Could you copy every line of the data that contains "Theorem"?
INFORMATION SHOWN Block Start
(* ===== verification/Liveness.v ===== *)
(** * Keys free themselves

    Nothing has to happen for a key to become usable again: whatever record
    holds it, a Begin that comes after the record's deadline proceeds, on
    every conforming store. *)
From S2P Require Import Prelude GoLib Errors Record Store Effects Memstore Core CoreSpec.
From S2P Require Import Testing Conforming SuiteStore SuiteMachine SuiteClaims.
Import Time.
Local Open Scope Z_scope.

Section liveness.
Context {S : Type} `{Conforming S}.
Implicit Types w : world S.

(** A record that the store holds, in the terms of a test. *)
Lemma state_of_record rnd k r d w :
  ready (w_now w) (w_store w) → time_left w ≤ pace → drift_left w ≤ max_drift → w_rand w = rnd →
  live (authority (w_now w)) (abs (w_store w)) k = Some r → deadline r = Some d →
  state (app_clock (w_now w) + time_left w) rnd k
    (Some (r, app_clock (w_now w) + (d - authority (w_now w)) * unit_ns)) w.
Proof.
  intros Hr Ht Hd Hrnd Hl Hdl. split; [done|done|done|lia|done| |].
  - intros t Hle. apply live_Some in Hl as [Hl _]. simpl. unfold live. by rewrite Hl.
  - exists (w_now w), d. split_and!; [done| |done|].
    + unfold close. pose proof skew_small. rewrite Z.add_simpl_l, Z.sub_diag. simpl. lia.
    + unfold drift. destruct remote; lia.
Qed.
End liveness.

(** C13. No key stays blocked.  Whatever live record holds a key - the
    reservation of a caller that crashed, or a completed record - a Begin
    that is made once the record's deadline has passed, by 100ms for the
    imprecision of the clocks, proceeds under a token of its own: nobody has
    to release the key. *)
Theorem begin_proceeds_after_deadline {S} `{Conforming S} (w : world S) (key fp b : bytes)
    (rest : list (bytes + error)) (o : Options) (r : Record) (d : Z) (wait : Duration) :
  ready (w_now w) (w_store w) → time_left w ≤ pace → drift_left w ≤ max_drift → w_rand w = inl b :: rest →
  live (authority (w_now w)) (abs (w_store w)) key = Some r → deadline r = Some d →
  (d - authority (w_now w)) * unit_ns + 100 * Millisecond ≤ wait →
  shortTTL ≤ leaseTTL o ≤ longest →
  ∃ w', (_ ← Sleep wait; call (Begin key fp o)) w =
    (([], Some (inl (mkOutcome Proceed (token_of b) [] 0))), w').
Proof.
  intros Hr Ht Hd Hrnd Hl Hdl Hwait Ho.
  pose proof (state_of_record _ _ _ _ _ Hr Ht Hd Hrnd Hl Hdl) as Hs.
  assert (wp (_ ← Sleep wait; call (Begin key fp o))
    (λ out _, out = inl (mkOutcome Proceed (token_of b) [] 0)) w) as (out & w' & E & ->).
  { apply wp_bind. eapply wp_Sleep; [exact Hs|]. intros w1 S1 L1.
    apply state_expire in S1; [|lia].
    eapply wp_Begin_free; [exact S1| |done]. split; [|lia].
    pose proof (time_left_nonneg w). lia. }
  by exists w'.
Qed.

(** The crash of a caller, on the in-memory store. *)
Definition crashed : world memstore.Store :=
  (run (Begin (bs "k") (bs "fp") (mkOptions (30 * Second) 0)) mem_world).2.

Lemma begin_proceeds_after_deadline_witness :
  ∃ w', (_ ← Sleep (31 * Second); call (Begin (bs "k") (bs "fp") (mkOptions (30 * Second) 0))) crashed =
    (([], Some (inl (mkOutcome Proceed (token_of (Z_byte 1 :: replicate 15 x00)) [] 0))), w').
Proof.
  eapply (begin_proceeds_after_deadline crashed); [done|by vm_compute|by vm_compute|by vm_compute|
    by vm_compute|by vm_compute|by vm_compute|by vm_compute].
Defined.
INFORMATION SHOWN Block End
INFORMATION SHOWN Block Start
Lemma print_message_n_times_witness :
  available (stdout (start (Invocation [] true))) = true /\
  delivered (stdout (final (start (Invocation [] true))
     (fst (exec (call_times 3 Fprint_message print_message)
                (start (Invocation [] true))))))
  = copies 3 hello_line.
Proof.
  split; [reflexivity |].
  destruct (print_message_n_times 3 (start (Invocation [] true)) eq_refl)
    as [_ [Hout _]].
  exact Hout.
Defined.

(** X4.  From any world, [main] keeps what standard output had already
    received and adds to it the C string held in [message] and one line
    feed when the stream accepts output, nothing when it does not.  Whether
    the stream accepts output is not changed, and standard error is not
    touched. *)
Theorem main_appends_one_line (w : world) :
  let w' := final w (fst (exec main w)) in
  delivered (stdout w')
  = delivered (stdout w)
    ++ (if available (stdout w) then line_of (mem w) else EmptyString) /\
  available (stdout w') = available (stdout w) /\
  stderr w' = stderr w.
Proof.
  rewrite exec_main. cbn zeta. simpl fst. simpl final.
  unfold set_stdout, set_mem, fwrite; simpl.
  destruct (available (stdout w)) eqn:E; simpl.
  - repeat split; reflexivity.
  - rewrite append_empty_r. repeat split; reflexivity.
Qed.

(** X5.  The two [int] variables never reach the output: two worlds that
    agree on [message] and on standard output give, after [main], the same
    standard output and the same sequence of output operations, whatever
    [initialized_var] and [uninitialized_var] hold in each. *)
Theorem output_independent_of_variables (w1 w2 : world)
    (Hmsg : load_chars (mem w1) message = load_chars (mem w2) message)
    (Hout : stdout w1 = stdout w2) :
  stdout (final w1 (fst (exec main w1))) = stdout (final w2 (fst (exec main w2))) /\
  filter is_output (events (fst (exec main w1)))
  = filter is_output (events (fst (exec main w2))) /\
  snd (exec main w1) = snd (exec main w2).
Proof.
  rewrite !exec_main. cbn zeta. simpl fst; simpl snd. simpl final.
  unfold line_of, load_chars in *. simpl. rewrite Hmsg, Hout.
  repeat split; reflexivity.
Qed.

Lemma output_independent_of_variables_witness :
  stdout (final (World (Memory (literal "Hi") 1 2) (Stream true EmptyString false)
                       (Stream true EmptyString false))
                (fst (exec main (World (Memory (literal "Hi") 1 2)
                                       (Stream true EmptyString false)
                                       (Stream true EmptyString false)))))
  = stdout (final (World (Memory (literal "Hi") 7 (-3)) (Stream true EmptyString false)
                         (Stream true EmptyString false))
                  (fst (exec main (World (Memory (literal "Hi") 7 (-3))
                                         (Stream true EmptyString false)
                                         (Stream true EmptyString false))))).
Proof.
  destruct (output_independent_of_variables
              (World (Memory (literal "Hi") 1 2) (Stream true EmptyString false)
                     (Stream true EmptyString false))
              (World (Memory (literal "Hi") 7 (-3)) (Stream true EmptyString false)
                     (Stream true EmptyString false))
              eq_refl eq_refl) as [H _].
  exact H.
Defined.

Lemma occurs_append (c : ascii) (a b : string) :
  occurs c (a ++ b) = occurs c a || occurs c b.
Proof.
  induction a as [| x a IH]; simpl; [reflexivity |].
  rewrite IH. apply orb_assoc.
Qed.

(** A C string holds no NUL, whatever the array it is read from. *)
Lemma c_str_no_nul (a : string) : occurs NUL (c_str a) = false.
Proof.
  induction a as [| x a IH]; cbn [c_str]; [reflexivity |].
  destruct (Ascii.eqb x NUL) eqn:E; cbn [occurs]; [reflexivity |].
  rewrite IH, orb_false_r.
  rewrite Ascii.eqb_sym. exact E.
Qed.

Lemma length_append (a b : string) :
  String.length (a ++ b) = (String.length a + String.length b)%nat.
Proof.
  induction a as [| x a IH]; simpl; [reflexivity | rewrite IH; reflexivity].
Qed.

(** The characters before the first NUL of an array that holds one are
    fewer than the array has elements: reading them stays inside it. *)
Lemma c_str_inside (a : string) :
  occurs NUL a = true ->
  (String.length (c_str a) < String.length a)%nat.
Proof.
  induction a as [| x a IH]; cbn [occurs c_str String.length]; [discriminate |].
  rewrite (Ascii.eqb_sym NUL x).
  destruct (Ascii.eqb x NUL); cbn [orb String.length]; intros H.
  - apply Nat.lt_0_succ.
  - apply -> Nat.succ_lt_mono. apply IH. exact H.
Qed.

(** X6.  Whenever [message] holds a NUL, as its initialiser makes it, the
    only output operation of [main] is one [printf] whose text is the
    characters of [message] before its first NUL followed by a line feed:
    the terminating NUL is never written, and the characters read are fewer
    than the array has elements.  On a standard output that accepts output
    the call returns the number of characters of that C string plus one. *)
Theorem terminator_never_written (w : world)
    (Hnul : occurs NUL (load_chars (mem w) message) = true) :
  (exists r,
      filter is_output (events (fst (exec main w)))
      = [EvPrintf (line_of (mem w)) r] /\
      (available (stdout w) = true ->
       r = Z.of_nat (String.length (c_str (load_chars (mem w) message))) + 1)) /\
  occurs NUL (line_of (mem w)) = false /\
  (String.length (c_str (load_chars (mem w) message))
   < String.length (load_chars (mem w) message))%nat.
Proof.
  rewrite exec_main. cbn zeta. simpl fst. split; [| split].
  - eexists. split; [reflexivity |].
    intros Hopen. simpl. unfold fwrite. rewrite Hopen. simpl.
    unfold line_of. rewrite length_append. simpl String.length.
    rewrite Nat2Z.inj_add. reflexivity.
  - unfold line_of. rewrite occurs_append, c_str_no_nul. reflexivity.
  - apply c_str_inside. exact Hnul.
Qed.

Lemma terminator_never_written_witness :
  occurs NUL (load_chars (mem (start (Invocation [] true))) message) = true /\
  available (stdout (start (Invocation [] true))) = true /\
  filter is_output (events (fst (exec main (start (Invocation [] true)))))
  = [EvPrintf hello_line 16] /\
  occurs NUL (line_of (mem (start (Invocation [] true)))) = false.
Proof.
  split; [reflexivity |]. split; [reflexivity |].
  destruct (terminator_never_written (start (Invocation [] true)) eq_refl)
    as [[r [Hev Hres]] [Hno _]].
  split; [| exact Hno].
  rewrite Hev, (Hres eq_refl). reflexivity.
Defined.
INFORMATION SHOWN Block End
§ COMPLETED EXERCISE
Theorem begin_proceeds_after_deadline {S} `{Conforming S} (w : world S) (key fp b : bytes)
Theorem main_appends_one_line (w : world) :
Theorem output_independent_of_variables (w1 w2 : world)
Theorem terminator_never_written (w : world)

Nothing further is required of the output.